── INPUT
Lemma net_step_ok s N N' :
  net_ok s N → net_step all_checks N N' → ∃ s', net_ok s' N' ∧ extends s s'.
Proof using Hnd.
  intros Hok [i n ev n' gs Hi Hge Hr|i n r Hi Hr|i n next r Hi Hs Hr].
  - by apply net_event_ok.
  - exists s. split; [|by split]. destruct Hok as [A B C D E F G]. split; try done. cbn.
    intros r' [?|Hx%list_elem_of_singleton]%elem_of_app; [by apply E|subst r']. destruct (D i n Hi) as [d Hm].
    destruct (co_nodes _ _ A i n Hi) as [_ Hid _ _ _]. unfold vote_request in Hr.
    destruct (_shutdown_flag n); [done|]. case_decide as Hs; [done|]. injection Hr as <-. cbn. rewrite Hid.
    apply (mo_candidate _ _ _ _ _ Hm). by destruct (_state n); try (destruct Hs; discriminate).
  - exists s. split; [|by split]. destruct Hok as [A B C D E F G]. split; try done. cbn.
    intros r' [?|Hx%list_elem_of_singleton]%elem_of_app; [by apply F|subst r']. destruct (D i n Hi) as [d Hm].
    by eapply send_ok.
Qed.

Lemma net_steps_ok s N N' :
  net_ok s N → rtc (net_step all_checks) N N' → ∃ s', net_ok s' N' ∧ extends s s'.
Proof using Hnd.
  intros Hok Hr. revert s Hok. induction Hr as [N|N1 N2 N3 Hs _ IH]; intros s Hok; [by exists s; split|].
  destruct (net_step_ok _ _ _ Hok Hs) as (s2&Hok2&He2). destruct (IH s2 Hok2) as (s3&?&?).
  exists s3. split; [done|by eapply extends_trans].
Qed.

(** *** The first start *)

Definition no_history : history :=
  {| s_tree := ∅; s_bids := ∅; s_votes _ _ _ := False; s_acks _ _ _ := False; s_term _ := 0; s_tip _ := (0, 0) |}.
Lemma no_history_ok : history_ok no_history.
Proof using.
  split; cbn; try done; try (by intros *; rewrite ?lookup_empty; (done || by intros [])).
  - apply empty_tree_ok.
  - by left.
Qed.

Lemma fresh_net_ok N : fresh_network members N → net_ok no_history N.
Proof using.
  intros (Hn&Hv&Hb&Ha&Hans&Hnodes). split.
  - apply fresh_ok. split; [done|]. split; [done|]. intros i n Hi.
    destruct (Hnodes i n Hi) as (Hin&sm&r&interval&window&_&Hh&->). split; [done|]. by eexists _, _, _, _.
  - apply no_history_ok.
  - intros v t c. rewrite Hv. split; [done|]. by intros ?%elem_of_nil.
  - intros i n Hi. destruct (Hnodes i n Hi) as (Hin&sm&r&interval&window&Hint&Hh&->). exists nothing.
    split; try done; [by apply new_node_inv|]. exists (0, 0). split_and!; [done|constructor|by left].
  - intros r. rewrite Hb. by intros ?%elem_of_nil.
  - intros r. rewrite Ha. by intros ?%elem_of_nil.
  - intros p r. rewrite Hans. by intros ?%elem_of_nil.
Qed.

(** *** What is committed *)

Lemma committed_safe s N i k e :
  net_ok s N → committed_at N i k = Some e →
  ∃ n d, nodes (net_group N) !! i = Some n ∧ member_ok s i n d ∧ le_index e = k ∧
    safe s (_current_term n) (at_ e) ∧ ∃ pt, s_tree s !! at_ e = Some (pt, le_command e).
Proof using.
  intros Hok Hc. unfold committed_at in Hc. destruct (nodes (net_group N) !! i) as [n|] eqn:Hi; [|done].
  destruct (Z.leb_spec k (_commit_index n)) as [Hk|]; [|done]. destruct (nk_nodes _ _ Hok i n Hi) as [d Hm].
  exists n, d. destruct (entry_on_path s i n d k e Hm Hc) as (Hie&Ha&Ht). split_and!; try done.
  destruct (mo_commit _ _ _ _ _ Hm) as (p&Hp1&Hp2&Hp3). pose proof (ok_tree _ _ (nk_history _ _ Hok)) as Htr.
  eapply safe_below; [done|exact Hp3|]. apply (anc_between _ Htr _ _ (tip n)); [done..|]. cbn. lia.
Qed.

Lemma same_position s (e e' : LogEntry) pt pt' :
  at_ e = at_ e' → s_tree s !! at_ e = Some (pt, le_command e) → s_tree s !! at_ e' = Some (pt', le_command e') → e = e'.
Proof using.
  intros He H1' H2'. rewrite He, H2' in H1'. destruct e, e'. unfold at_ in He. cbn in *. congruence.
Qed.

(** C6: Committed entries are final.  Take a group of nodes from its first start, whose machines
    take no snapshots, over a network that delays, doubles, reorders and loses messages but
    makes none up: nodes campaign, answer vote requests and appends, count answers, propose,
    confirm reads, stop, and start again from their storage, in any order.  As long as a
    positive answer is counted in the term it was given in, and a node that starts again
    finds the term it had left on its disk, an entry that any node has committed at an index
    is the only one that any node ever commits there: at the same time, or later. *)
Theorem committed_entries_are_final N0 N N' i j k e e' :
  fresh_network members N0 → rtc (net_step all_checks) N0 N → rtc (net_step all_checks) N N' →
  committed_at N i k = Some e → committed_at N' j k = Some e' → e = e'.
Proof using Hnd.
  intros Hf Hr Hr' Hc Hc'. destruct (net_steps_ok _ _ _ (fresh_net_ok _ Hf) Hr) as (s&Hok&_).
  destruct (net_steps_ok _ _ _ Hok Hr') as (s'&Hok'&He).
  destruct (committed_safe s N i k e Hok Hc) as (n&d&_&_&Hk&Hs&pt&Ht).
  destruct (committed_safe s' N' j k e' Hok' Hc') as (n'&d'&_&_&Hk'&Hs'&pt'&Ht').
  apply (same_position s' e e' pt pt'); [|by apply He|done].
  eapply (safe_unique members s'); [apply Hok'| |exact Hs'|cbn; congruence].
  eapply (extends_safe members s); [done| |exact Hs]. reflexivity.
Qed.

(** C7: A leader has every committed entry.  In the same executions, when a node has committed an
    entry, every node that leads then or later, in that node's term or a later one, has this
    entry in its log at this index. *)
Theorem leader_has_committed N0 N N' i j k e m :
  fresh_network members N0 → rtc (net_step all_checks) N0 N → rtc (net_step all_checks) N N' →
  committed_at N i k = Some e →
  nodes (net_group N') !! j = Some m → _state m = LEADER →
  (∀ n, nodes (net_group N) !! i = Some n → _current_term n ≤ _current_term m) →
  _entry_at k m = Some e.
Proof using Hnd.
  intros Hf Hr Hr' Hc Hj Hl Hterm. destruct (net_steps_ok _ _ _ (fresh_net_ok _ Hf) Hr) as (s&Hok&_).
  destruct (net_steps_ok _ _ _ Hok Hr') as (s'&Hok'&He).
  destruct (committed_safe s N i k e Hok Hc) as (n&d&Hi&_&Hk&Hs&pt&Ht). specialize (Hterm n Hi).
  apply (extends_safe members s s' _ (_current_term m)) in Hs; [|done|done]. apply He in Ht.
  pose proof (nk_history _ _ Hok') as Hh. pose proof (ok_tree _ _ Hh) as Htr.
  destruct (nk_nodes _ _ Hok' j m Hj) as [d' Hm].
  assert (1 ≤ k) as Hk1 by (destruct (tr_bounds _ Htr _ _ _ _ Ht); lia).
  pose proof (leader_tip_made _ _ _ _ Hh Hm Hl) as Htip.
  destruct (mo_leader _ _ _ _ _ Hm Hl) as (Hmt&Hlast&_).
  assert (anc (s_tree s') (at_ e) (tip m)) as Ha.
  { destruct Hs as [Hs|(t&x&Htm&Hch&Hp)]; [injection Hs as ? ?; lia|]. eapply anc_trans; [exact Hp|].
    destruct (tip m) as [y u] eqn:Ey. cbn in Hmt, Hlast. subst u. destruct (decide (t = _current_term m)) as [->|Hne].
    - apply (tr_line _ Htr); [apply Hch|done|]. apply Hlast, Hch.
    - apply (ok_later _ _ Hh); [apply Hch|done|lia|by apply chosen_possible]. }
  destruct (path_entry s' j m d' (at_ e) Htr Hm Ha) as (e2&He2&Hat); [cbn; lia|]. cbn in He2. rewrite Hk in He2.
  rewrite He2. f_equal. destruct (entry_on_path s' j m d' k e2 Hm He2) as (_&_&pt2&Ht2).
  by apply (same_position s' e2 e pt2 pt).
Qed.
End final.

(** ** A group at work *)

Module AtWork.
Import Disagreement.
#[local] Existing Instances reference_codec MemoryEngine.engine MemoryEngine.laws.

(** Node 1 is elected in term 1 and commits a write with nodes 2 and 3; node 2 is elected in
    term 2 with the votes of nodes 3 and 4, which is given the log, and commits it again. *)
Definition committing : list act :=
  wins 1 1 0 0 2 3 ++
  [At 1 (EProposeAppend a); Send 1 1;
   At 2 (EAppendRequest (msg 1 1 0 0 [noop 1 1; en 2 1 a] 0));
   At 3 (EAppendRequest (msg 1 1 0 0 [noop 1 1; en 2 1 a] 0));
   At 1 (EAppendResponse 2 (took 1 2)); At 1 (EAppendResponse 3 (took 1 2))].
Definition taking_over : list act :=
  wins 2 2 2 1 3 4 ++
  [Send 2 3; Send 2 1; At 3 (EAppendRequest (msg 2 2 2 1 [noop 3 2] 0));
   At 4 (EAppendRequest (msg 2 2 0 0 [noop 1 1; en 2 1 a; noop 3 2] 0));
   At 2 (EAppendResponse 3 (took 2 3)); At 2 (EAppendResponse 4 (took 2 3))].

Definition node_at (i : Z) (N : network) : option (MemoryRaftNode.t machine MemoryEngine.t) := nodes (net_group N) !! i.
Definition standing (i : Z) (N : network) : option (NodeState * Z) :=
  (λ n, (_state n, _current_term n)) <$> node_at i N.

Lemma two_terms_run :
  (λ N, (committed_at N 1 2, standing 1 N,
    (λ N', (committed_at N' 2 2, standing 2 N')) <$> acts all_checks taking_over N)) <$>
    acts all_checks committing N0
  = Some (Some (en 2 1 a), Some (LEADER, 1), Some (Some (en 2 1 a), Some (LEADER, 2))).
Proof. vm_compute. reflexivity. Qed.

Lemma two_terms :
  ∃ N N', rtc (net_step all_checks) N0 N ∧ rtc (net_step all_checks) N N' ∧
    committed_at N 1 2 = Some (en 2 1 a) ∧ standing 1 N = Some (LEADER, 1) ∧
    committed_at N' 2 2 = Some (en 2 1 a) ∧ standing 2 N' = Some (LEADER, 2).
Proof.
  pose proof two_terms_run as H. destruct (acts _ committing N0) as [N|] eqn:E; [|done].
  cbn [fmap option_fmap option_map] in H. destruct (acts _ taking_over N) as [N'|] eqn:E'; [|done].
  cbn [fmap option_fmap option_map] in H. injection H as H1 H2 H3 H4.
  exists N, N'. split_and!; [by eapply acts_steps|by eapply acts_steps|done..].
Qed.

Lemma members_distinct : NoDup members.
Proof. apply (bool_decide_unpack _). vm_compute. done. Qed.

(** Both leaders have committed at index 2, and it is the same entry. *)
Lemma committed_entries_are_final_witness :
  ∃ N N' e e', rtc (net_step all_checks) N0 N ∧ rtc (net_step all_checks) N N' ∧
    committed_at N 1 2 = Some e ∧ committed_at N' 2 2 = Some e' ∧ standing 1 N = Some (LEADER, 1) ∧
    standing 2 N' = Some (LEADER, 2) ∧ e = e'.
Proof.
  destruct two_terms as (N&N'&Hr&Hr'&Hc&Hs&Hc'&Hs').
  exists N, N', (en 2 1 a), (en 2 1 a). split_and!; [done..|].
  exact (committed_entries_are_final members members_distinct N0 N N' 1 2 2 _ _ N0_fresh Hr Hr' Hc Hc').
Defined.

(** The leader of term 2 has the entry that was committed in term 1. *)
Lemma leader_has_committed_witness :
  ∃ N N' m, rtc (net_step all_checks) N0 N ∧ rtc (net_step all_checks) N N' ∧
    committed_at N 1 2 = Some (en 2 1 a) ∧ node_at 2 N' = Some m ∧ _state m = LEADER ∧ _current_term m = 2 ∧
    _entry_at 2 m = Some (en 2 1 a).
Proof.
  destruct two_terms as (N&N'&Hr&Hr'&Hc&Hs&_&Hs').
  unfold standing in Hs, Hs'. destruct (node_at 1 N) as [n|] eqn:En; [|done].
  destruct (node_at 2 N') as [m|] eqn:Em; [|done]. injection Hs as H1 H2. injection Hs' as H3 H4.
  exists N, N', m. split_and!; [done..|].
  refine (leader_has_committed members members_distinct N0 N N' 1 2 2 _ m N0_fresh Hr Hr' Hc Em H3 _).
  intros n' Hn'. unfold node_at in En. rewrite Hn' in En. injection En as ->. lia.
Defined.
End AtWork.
────
**EXERCISE AIM**
Find "At 4 (EAppendRequest" in the entries above and copy that whole line exactly, then each line after it through the line that contains "acts all_checks committing N0".

**SOLVED PROBLEM**
   At 4 (EAppendRequest (msg 2 2 0 0 [noop 1 1; en 2 1 a; noop 3 2] 0));
   At 2 (EAppendResponse 3 (took 2 3)); At 2 (EAppendResponse 4 (took 2 3))].

Definition node_at (i : Z) (N : network) : option (MemoryRaftNode.t machine MemoryEngine.t) := nodes (net_group N) !! i.
Definition standing (i : Z) (N : network) : option (NodeState * Z) :=
  (λ n, (_state n, _current_term n)) <$> node_at i N.

Lemma two_terms_run :
  (λ N, (committed_at N 1 2, standing 1 N,
    (λ N', (committed_at N' 2 2, standing 2 N')) <$> acts all_checks taking_over N)) <$>
    acts all_checks committing N0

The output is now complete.